## Stored data entries
>>>
(** *** Challenges *)
Definition word_char (c : Ascii.ascii) : bool :=
  let n := byte c in
  ((48 <=? n) && (n <=? 57)) || ((65 <=? n) && (n <=? 90)) || ((97 <=? n) && (n <=? 122)) || (n =? 95).

Fixpoint span_while (f : Ascii.ascii → bool) (s : string) : string * string :=
  match s with
  | String c s' => if f c then let '(a, b) := span_while f s' in (String c a, b) else (EmptyString, s)
  | EmptyString => (EmptyString, EmptyString)
  end.

(** A match of [bearerRe] at the start: a word, an equals sign, a quoted text. *)
Definition bearer_at (s : string) : option (string * string * string) :=
  let '(k, r) := span_while word_char s in
  if k == "" then None
  else match r with
       | String e (String q r) =>
           if bool_decide (e = equals) && bool_decide (q = dquote) then
             let '(v, r) := span_while (λ c, negb (bool_decide (c = dquote))) r in
             match r with String _ r => Some (k, v, r) | EmptyString => None end
           else None
       | _ => None
       end.

(** All matches from the left; the fuel is the length of the text. *)
Fixpoint bearer_params (fuel : nat) (s : string) : list (string * string) :=
  match fuel with
  | O => []
  | Datatypes.S fuel =>
      match bearer_at s with
      | Some (k, v, r) => (k, v) :: bearer_params fuel r
      | None => match s with String _ s => bearer_params fuel s | EmptyString => [] end
      end
  end.

(** The last value of a key, or nothing. *)
Definition param (ps : list (string * string)) (k : string) : string :=
  default "" (snd <$> last (filter (λ p, p.1 = k) ps)).

Example bearer_demo :
  let q := String dquote "" in
  let ps := bearer_params 200 ("Bearer realm=" +:+ q +:+ "https://ghcr.io/token" +:+ q +:+ ",service=" +:+ q +:+ "ghcr.io" +:+ q) in
  param ps "realm" = "https://ghcr.io/token" ∧ param ps "service" = "ghcr.io" ∧ param ps "scope" = "".
Proof. vm_compute. done. Qed.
<<<
## Exercise details
Scan the entries above for the string "service" and copy each line containing it.

## Output of the exercise
  let ps := bearer_params 200 ("Bearer realm=" +:+ q +:+ "https://ghcr.io/token" +:+ q +:+ ",service=" +:+ q +:+ "ghcr.io" +:+ q) in
  param ps "realm" = "https://ghcr.io/token" ∧ param ps "service" = "ghcr.io" ∧ param ps "scope" = "".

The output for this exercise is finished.